Spieler, die noch nie ein Halo Teil gezockt haben werden ein ähnliches Fragezeichen im Kopf finden, wie sie hier lesen, denn die Entwickler versäumen leider einen kurzen Rückblick zu den vergangenen Teilen und der darin enthaltenen Story. Ein gewisses Grundwissen wird also vorausgesetzt, deshalb hier ein kurzer Storyumriss. Da die Story selbst recht einfach und kurz gehalten ist, passe ich mich bei der Rückblende an. Für alle Spieler die Halo 1 – 4 noch nicht gespielt haben und sich die Geschichte selbst erspielen wollen, sollten an dieser Stelle nicht weiterlesen – Spoileralarm.

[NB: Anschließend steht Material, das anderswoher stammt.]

(** * fastapi-user-auth: permission encoding, policy adapter, option trees
      and field-level deny sets

    A shallow embedding of [fastapi_user_auth/utils.py] and of
    [AuthModelAdmin.get_deny_fields] from [fastapi_user_auth/mixins/admin.py].

    Python [str] values are modelled as [string].  The only characters the
    code inspects are the ASCII delimiters hash and comma, and no UTF-8
    multi-byte sequence contains an ASCII byte, so splitting and joining the
    encoded bytes agrees with splitting and joining the code points. *)

From Stdlib Require Import ZArith Lia Ascii String.
From stdpp Require Import base tactics option list strings gmap sets.

Local Open Scope string_scope.
Local Open Scope list_scope.
Local Open Scope nat_scope.

#[local] Set Warnings "-clear-no-such-hyp".

(** ** Python string primitives *)

Module PyStr.

(** [s.split(sep)] for a one-character separator: every occurrence of the
    separator cuts, so the result is never empty and splitting the empty
    string gives the one-element list holding the empty string. *)
Fixpoint split (sep : ascii) (s : string) : list string :=
  match s with
  | EmptyString => [EmptyString]
  | String c rest =>
      if decide (c = sep) then EmptyString :: split sep rest
      else match split sep rest with
           | [] => [String c EmptyString]
           | w :: ws => String c w :: ws
           end
  end.

(** [sep.join(values)] *)
Definition join (sep : string) (values : list string) : string :=
  String.concat sep values.

(** [c in s] for a character [c] *)
Fixpoint contains (c : ascii) (s : string) : bool :=
  match s with
  | EmptyString => false
  | String x rest => bool_decide (x = c) || contains c rest
  end.

(** number of occurrences of [c] in [s] *)
Fixpoint count (c : ascii) (s : string) : nat :=
  match s with
  | EmptyString => 0
  | String x rest => (if decide (x = c) then 1 else 0) + count c rest
  end.

End PyStr.

(** ** Permission encoding (utils.py, lines 147-162) *)

(** a list of [n] empty strings *)
Definition empty_strings (n : nat) : list string := replicate n EmptyString.

(** [casbin_permission_encode]: the variadic positional arguments are the
    list [field_values]. *)
Definition casbin_permission_encode (field_values : list string) : string :=
  let values := field_values in
  let values :=
    if decide (length values < 5)
    then values ++ empty_strings (5 - length values)
    else values in
  PyStr.join "#" values.

(** [casbin_permission_decode(permission)] *)
Definition casbin_permission_decode (permission : string) : list string :=
  let field_values := PyStr.split "#" permission in
  if decide (length field_values < 5)
  then field_values ++ empty_strings (5 - length field_values)
  else field_values.

(** ** Action normalization (utils.py, lines 13-25) *)

Definition encode_admin_action (action : string) : string :=
  let perfix := "admin:" in
  if decide (action ∈ ({["page"]} : gset string)) then perfix +:+ action
  else
    let perfix := perfix +:+ "page:" in
    if decide (action ∈ ({["list"; "update"; "bulk_update"; "create";
                            "bulk_create"; "read"; "submit"]} : gset string))
    then perfix +:+ action
    else
      let perfix := perfix +:+ "action:" in
      perfix +:+ action.

(** ** The policy engine (external collaborator)

    The casbin enforcer is not part of this repository.  It is modelled by
    the contract of the operations the code consumes: a store of [p] rules
    and a store of [g] rules.  The bulk operations are all-or-nothing, and
    a field filter whose value is the empty string matches every rule.

    The engine keeps a [p] rule as the Python sequence it was given: a
    list when the rule was loaded from the policy store or passed as a
    list, a tuple when a caller passed a tuple.  Its test whether a rule
    is held is Python's [rule in policy], and a tuple never equals a list:
    the same items held as a list and asked for as a tuple are not found. *)

Module Casbin.

Definition rule := list string.

Inductive sequence : Type :=
| py_list (items : rule)
| py_tuple (items : rule).

Definition items (s : sequence) : rule :=
  match s with py_list r | py_tuple r => r end.

(** [tuple(s)] *)
Definition tuple (s : sequence) : sequence := py_tuple (items s).

Global Instance sequence_eq_dec : EqDecision sequence.
Proof. solve_decision. Defined.

Global Instance sequence_countable : Countable sequence :=
  inj_countable'
    (λ s, match s with py_list r => inl r | py_tuple r => inr r end)
    (λ x, match x with inl r => py_list r | inr r => py_tuple r end)
    (λ s, match s with py_list _ | py_tuple _ => eq_refl end).

Record Enforcer := mkEnforcer {
  policy : gset sequence;   (* the p rules, as they are held *)
  grouping : gset rule      (* the g rules *)
}.

(** the field filter at index 0 *)
Definition field0_matches (field_value : string) (r : rule) : Prop :=
  field_value = EmptyString ∨ head r = Some field_value.

Global Instance field0_matches_dec v r : Decision (field0_matches v r).
Proof. unfold field0_matches. apply _. Defined.
(** C10: [EnsureLab] creates at most one black area, over the granted slice
    and only when black allocation is active; it destroys none and marks no
    object. So the marking state of every address outside the granted slice
    is what it was before the call, and when the slice is merged with the
    previous LAB's contiguous tail, the marking state of that tail is
    unchanged. *)
Theorem EnsureLab_marking_frame `{Collaborators} (s : State)
    (origin : AllocationOrigin) :
  let r := EnsureLab origin s in
  let granted :=
    fst (SlowGetLinearAllocationAreaBackground (old_space (heap s))
           (local_heap_ s) kLabSize kMaxLabSize kWordAligned origin) in
  (forall o, In o (trace r) ->
     match ev o with
     | EvDestroyBlackArea _ _ | EvMarkBlack _ _ => False
     | EvCreateBlackArea start end_ =>
         black_allocation (heap s) = true /\
         exists a n, granted = Some (a, n) /\
                     start = a /\ end_ = address_add a n
     | _ => True
     end) /\
  (forall a n x,
     granted = Some (a, n) -> slice_in_address_space a n ->
     ~ (a <= x < a + n) ->
     marking_bitmap (heap (after r)) x = marking_bitmap (heap s) x) /\
  (forall a n x,
     granted = Some (a, n) -> limit (lab_ s) = a ->
     top (lab_ s) <= x < limit (lab_ s) ->
     lab_ (after r) = mkLab (top (lab_ s)) (address_add a n) /\
     marking_bitmap (heap (after r)) x = marking_bitmap (heap s) x) /\
  (granted = None ->
     forall x, marking_bitmap (heap (after r)) x = marking_bitmap (heap s) x).
Proof.
  intros r granted. subst r granted.
  rewrite EnsureLab_run. cbv zeta.
  destruct (SlowGetLinearAllocationAreaBackground _ _ _ _ _ _)
    as [[[a n]|] space'] eqn:Hget; cbn [fst].
  - split; [|split; [|split]].
    + cbn [trace]. intros o Hin.
      apply in_map_iff in Hin. destruct Hin as (e & <- & Hin). cbn [ev].
      destruct Hin as [<-|Hin]; [exact I|].
      apply in_app_or in Hin. destruct Hin as [Hin|Hin].
      * destruct (black_allocation (heap s)); cbn in Hin;
          [destruct Hin as [<-|[]]|destruct Hin].
        split; [reflexivity|]. exists a, n. repeat split.
      * destruct Hin as [<-|[<-|Hin]]; [exact I|exact I|].
        destruct (negb _ && _); cbn in Hin;
          [destruct Hin as [<-|[]]; exact I|destruct Hin].
    + intros a0 n0 x Heq Hslice Hx. injection Heq as <- <-.
      cbn [after heap marking_bitmap].
      destruct (black_allocation (heap s)); [|reflexivity].
      rewrite (address_add_in_space a n Hslice).
      unfold CreateBlackArea.
      apply in_range_false in Hx. rewrite Hx. reflexivity.
    + intros a0 n0 x Heq Hlim Hx. injection Heq as <- <-.
      cbn [after heap marking_bitmap lab_].
      assert (Hm : (a =? limit (lab_ s)) = true) by (apply Z.eqb_eq; lia).
      rewrite Hm. split; [reflexivity|].
      destruct (black_allocation (heap s)); [|reflexivity].
      unfold CreateBlackArea.
      assert (Hout : in_range a (address_add a n) x = false)
        by (apply in_range_false; lia).
      rewrite Hout. reflexivity.
    + discriminate.
  - split; [|split; [|split]].
    + cbn [trace]. intros o [<-|[]]. exact I.
    + intros a n x Heq. discriminate Heq.
    + intros a n x Heq. discriminate Heq.
    + intros _ x. reflexivity.
Qed.

(** On a merge in the ample space, with black allocation active, an address
    of the previous tail stays unmarked while the slice is marked. *)
Lemma EnsureLab_marking_frame_witness :
  let r := @EnsureLab ample_space kRuntime
             (ample_state true (mkLab 65000 65536) 65536) in
  (lab_ (after r) = mkLab 65000 (address_add 65536 4096) /\
   marking_bitmap (heap (after r)) 65100 = unmarked 65100) /\
  marking_bitmap (heap (after r)) 70000 = unmarked 70000.
Proof.
  pose proof (@EnsureLab_marking_frame ample_space
                (ample_state true (mkLab 65000 65536) 65536) kRuntime)
    as (_ & Hframe & Hmerge & _).
  split.
  - apply (Hmerge 65536 4096 65100); [reflexivity|reflexivity|cbn; lia].
  - apply (Hframe 65536 4096 70000); [reflexivity| |lia].
    unfold slice_in_address_space, kAddressSpace. lia.
Defined.
(** * PurBeurre: the persistence layer of [Model/Manager/entity_manager.py]

    A shallow embedding of [EntityManager]: the entity factory
    ([create_instance]), the statement builder ([create_query_insert_row]),
    the batch executor ([flatten_list], [insert_all]) and the row reader
    ([select_row]), followed by the properties established about them. *)

From Stdlib Require Import String Ascii List ZArith Lia Bool Arith DecimalString.
Import ListNotations.
Local Open Scope string_scope.

Set Implicit Arguments.
Set Warnings "-register-all".

(** ** Python built-ins used by the manager

    A Python [str] is taken as a sequence of code points below 256, so a
    character is an [ascii] and a string a [string]. *)

Module Py.

Definition code (c : ascii) : N := N_of_ascii c.

Definition quote : ascii := "'"%char.
Definition dquote : ascii := ascii_of_nat 34.
Definition backslash : ascii := ascii_of_nat 92.

(** [str.isspace] on one character. *)
Definition isspace (c : ascii) : bool :=
  let n := code c in
  ((9 <=? n) && (n <=? 13) || (28 <=? n) && (n <=? 32)
   || (n =? 133) || (n =? 160))%N.

Fixpoint lstrip (s : string) : string :=
  match s with
  | EmptyString => EmptyString
  | String c r => if isspace c then lstrip r else s
  end.

Fixpoint rstrip (s : string) : string :=
  match s with
  | EmptyString => EmptyString
  | String c r =>
      match rstrip r with
      | EmptyString => if isspace c then EmptyString else String c EmptyString
      | r' => String c r'
      end
  end.

(** [s.strip()] *)
Definition strip (s : string) : string := rstrip (lstrip s).

(** [s.split(sep)] for a separator of one character: never an empty list. *)
Fixpoint split (sep : ascii) (s : string) : list string :=
  match s with
  | EmptyString => [EmptyString]
  | String c r =>
      if Ascii.eqb c sep then EmptyString :: split sep r
      else match split sep r with
           | [] => [String c EmptyString]
           | t :: ts => String c t :: ts
           end
  end.

(** [c in s] for a character [c]. *)
Fixpoint contains (c : ascii) (s : string) : bool :=
  match s with
  | EmptyString => false
  | String d r => Ascii.eqb d c || contains c r
  end.

(** [s.replace(c, empty)] for a character [c]. *)
Fixpoint remove (c : ascii) (s : string) : string :=
  match s with
  | EmptyString => EmptyString
  | String d r => if Ascii.eqb d c then remove c r else String d (remove c r)
  end.

(** [sep.join(l)] *)
Fixpoint join (sep : string) (l : list string) : string :=
  match l with
  | [] => EmptyString
  | [x] => x
  | x :: r => x ++ sep ++ join sep r
  end.

(** [str(z)] for an integer. *)
Definition str_int (z : Z) : string := NilZero.string_of_int (Z.to_int z).

Definition hex_digit (n : N) : ascii :=
  if (n <? 10)%N then ascii_of_N (48 + n) else ascii_of_N (87 + n).

Definition printable (c : ascii) : bool :=
  let n := code c in
  ((32 <=? n) && (n <? 127) || (161 <=? n) && negb (n =? 173))%N.
(** X11.  When the file cannot be opened, or holds the header line only,
    [loadCSV] returns the empty vector, and the program then writes the
    header line of [output.csv] and the line [Task] of [timeline.csv] and
    nothing else, at every recursion depth. *)
Theorem no_tasks_headers_only (fuel : nat) (file : option string) :
  file = None
  ∨ (∃ header, (newline ∉ chars header)
       ∧ (file = Some header ∨ file = Some (header +:+ endl))) →
  loadCSV file = Parsed []
  ∧ main fuel [] = Returns ("task,duration,ES,EF,LS,LF,slack" +:+ endl, "Task" +:+ endl).
Proof.
  intros Hfile. split; [|done].
  destruct Hfile as [->|(header & Hheader & [->| ->])]; [done|..].
  - rewrite <- (append_nil_r header).
    by apply (loadCSV_csv_file_eq header [] EmptyString); [|constructor|left].
  - by apply (loadCSV_csv_file_eq header [] endl); [|constructor|right].
Qed.

Lemma no_tasks_headers_only_witness :
  loadCSV None = Parsed []
  ∧ main 0 [] = Returns ("task,duration,ES,EF,LS,LF,slack" +:+ endl, "Task" +:+ endl).
Proof. apply (no_tasks_headers_only 0 None). by left. Defined.

(** ** The two lookups *)

(** X12.  [getTaskFromList] returns the first task of the list that bears the
    name when there is one, and otherwise throws "Task not found: " followed
    by the name; it does not recurse. *)
Theorem lookup_first_or_throws (n : string) (l : list Task) :
  match getTaskFromList n l with
  | Returns t => ∃ i, first_named n l i t
  | Throws what => what = "Task not found: " +:+ n ∧ n ∉ names l
  | OutOfFuel => False
  end.
Proof.
  destruct (getTaskFromList n l) as [t|w|] eqn:H.
  - by apply getTaskFromList_Returns.
  - by apply getTaskFromList_Throws in H.
  - by apply getTaskFromList_fuel in H.
Qed.

(** X13.  [getTaskObjectFromList] and [getTaskFromList] agree: the reference
    that the first returns is to the task that the second returns, and they
    throw the same error. *)
Theorem lookups_agree (n : string) (l : list Task) :
  match getTaskObjectFromList n l with
  | Returns i => ∃ t, l !! i = Some t ∧ getTaskFromList n l = Returns t
  | Throws what => getTaskFromList n l = Throws what
  | OutOfFuel => False
  end.
Proof.
  destruct (getTaskObjectFromList n l) as [i|w|] eqn:H.
  - apply getTaskObjectFromList_Returns in H as [t Ht].
    exists t. split; [apply Ht|]. apply getTaskFromList_Returns. by exists i.
  - apply getTaskObjectFromList_Throws in H. by apply getTaskFromList_Throws.
  - by apply getTaskObjectFromList_fuel in H.
Qed.

Lemma first_named_NoDup (l : list Task) (i : nat) (t : Task) :
  NoDup (names l) → l !! i = Some t → first_named (name t) l i t.
Proof.
  intros Hnd Hi. split_and!; [done..|].
  intros j u Hj Hu Heq.
  pose proof (NoDup_names_lookup l j i u t Hnd Hu Hi Heq). lia.
Qed.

Menschheit und Blutsverräter bekämpfen sich intergalaktisch. Der coolste Weltraum-Soldat, der Master Chief, nimmt seine Rolle ein und bietet den Aliens die Stirn. Cortana, eine künstliche Intelligenz, wurde von Dr. Halsey erschaffen und hilft dem Macho-Chief durch die Story. Der Master-Chief stirbt, taucht aber doch wieder auf *aufatmen*. Cortana weckt den Chef bevor Sie stirbt zum Wohle der Menschheit. Vier Monate später startet die Geschichte von Halo 5: Guardians und erzählt die Story weiter.

Und wo bleibt das Popcorn?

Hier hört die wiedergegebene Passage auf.